Thursday, April 14, 2011

Kato Mado 火頭窓

The straight line dominates Japanese architecture to such a degree that whenever I see curves or any sign of ornamentation, I'm either immediately repulsed or intrigued.

At one of our local temples I experienced the latter with these kato mado ("flame head windows.") With their scalloped tops and rounded corners they feel more Persian than Japanese.

Indeed, the kato mado came to Japan from China at the end of the Heian period (794 - 1185) reportedly via monks who were escaping a war with the Mongols that toppled the Sung Dynasty. (I'm guessing the monks carried the design in their heads, rather than the actual windows in their hands.) How and when the design reached China itself, or if it was an indigenous creation there, I don't know.

But according to people who study this sort of thing, the really radical aspect of this type of window in Japan was that it overturned the very notion of the window's function. Whereas previously there had been no real distinction between window and door, the kato mado, being an opening in a solid wall, directly focused the viewer's attention either inward from the outside and outward from the inside.

With the introduction of Taoist thinking and practices that came with the monks and their windows, the halls in the temples became more of places for meditation than they had been previously.

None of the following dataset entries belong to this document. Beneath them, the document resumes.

Lemma wf_cstring s : wf s -> cstring (m_data s) = contents s.
Proof.
  intros [Hb Hn]. destruct Hb as [Hl Hs Ht].
  rewrite <- (take_drop (Z.to_nat (m_size s)) (m_data s)) at 1.
  erewrite drop_S; [| apply list_lookup_lookup_total_lt; unfold zlen in Hl; lia].
  change (m_data s !!! Z.to_nat (m_size s)) with (znth (m_data s) (m_size s)).
  rewrite Hn. by apply cstring_app.
Qed.

Lemma wp_terminate s (Q : unit -> fixed_string -> Prop) :
  buffer s -> (forall s', wf s' -> contents s' = contents s -> Q tt s') ->
  wp (write (m_size s) NUL) Q s.
Proof.
  intros [Hl Hs Ht] HQ. apply wp_zoom, wp_array_set; [lia|].
  assert (contents (set_data (zset (m_data s) (m_size s) NUL) s) = contents s) as Hc.
  { unfold contents. cbn. apply take_zset_ge. lia. }
  apply HQ; [split; [split|]|done]; cbn; autorewrite with arrays; [lia..| |].
  - by rewrite Hc.
  - apply znth_zset_eq. lia.
Qed.

(** One iteration of the loop of [append]. *)
Lemma wp_append_char s c (Q : unit -> fixed_string -> Prop) :
  buffer s -> m_size s < N -> c <> NUL ->
  (forall s', buffer s' -> contents s' = contents s ++ [c] -> m_size s' = m_size s + 1 -> Q tt s') ->
  wp (write (m_size s) c) Q (set_size (m_size s + 1) s).
Proof.
  intros [Hl Hs Ht] Hroom Hc HQ. apply wp_zoom, wp_array_set; cbn; [lia|].
  match goal with |- Q tt ?t => set (s' := t) end.
  assert (contents s' = contents s ++ [c]) as Hcs.
  { unfold contents, s'. cbn. apply take_zset_snoc. lia. }
  apply HQ; [split|done|done]; cbn; autorewrite with arrays; [lia..|].
  rewrite Hcs. apply Forall_app. by split; [|constructor].
Qed.

Lemma wp_append s l count (Q : unit -> fixed_string -> Prop) :
  buffer s -> 0 <= count < 2 ^ 64 -> readable l (Z.min count (N - m_size s)) ->
  (forall s', wf s' ->
     contents s' = contents s ++ take (Z.to_nat (Z.min count (N - m_size s))) (cstring l) ->
     Q tt s') ->
  wp (append N (Some l) count) Q s.
Proof.
  intros Hb Hcount Hread HQ. unfold append. apply wp_bind. pose proof (buffer_size s Hb).
  set (room := Z.min count (N - m_size s)) in *.
  apply wp_while with
    (Inv := fun i s1 => buffer s1 /\ 0 <= i <= room /\ m_size s1 = m_size s + i /\
      exists p b, cstring l = p ++ b /\ zlen p = i /\ contents s1 = contents s ++ p)
    (variant := fun i _ => N - i).
  - repeat split; try apply Hb; try (destruct Hb; lia). exists [], (cstring l).
    by rewrite app_nil_r.
  - destruct Hb; lia.
  - intros i s1 (Hb1 & Hi & Hsize & p & b & Hl & Hp & Hc) _.
    pose proof (buffer_size s1 Hb1).
    assert (Hstop : room = i \/ b = [] -> wp (n ← gets m_size; write n NUL) Q s1).
    { intros Hor. wp_steps. apply wp_terminate; [done|]. intros s2 Hw2 Hc2. apply HQ; [done|].
      rewrite Hc2, Hc, Hl. f_equal. unfold zlen in Hp. destruct Hor as [Hr| ->].
      - rewrite take_app_length'; [done | lia].
      - rewrite app_nil_r, take_ge; [done | lia]. }
    destruct (Z.ltb_spec i count) as [Hlt|Hge]; wp_steps; [|by apply Hstop; left; lia].
    destruct (Z.ltb_spec (m_size s1) N) as [Hroom|Hfull]; wp_steps; [|by apply Hstop; left; lia].
    assert (readable l (i + 1)) by (destruct Hread; [left; lia | by right]).
    eapply wp_char_at; [exact Hl | exact Hp | done |].
    destruct b as [|c b]; cbn [next_char]; wp_steps; [by apply Hstop; right|].
    pose proof (cstring_not_nul _ _ _ _ Hl) as Hc0.
    destruct (Z.eqb_spec c NUL); [done|]. cbn [negb]. wp_steps.
    eapply wp_char_at; [exact Hl | exact Hp | done |]. cbn [next_char]. wp_steps.
    unfold u64. rewrite !wrap_small by (unfold in_width; lia).
    apply wp_append_char; [done..|]. intros s2 Hb2 Hc2 Hs2. wp_steps.
    split; [split; [done|]; split; [lia|]; split; [lia|] | lia].
    exists (p ++ [c]), b. rewrite <- app_assoc.
    autorewrite with arrays. repeat split; [done | lia | by rewrite Hc2, Hc, app_assoc].
Qed.

Lemma string_wf_init : wf (init N).
Proof.
  unfold init. split; [split|]; cbn; rewrite ?zlen_replicate by lia; [lia..| constructor |].
  apply znth_replicate. lia.
Qed.

(** Appending null is appending nothing. *)
Lemma wp_append_null s (Q : unit -> fixed_string -> Prop) :
  buffer s -> (forall s', wf s' -> contents s' = contents s -> Q tt s') ->
  wp (append N None 0) Q s.
Proof.
  intros Hb HQ. unfold append. apply wp_bind.
  replace (Z.to_nat (N + 1)) with (S (Z.to_nat N)) by lia. cbn [while].
  change (0 <? 0) with false. wp_steps. by apply wp_terminate.
Qed.

Lemma buffer_empty s : wf s -> buffer (set_size 0 s).
Proof. intros [[Hl Hs Ht] _]. split; cbn; [done | lia | constructor]. Qed.
(* ===== verification/Pmm.v ===== *)
(** * Pmm: the physical frame allocator, [kernel/mm/pmm.cpp]

    A bitmap of free frames, split into blocks of 512; every block with a free frame is on one of two
    intrusive lists, [m_whole] when all its frames are free and [m_broken] when some are not. *)

From S2P Require Import Prelude Layout Bits Bitmap Page Spinlock Containers Boot Linked.

(** The memory layout the kernel is built for, and the symbols of the linker script that bound its
    image. *)
Class layout : Type := {
  MAX_PHYSICAL_MEMORY : Z;
  boot_start : Z;
  kernel_physical_end : Z;
}.

(** The assertions the source makes about the layout at compile time, and what the linker script
    guarantees about the image. *)
Class layout_ok `{layout} : Prop := {
  layout_aligned : MAX_PHYSICAL_MEMORY mod bytes_in SIZE_1G = 0;
  layout_positive : 0 < MAX_PHYSICAL_MEMORY;
  layout_blocks : MAX_PHYSICAL_MEMORY / bytes_in SIZE_2M < bnot 16 0;
  layout_image : 0 <= boot_start <= kernel_physical_end /\ kernel_physical_end < 2 ^ 64;
}.

Section Pmm.
Context `{layout}.

(** ** Data *)

Definition MAX_FRAMES : Z := MAX_PHYSICAL_MEMORY / FRAME_SIZE.

(** [frame_map] is [bitmap<MAX_FRAMES>] with its default 64-bit words. *)
Definition WORD : Z := 64.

I especially like this second example, from one of the temple's outbuildings, with its bowing latticework creating uneven lines:


  1. A request for a photo of the temple, please. This girl needs a little context.

  2. Either a tour or a picture could be arranged. Tomorrow.

  3. To me the intrigue also is that the entire window frame & lattice work was produced with hand tools. Are these temples being maintained or restored?

  4. This one in particular is meticulously maintained. I guess I should post a few more global pics of the temple itself. That second window is a bit misleading in that it doesn't represent the general condition of the place.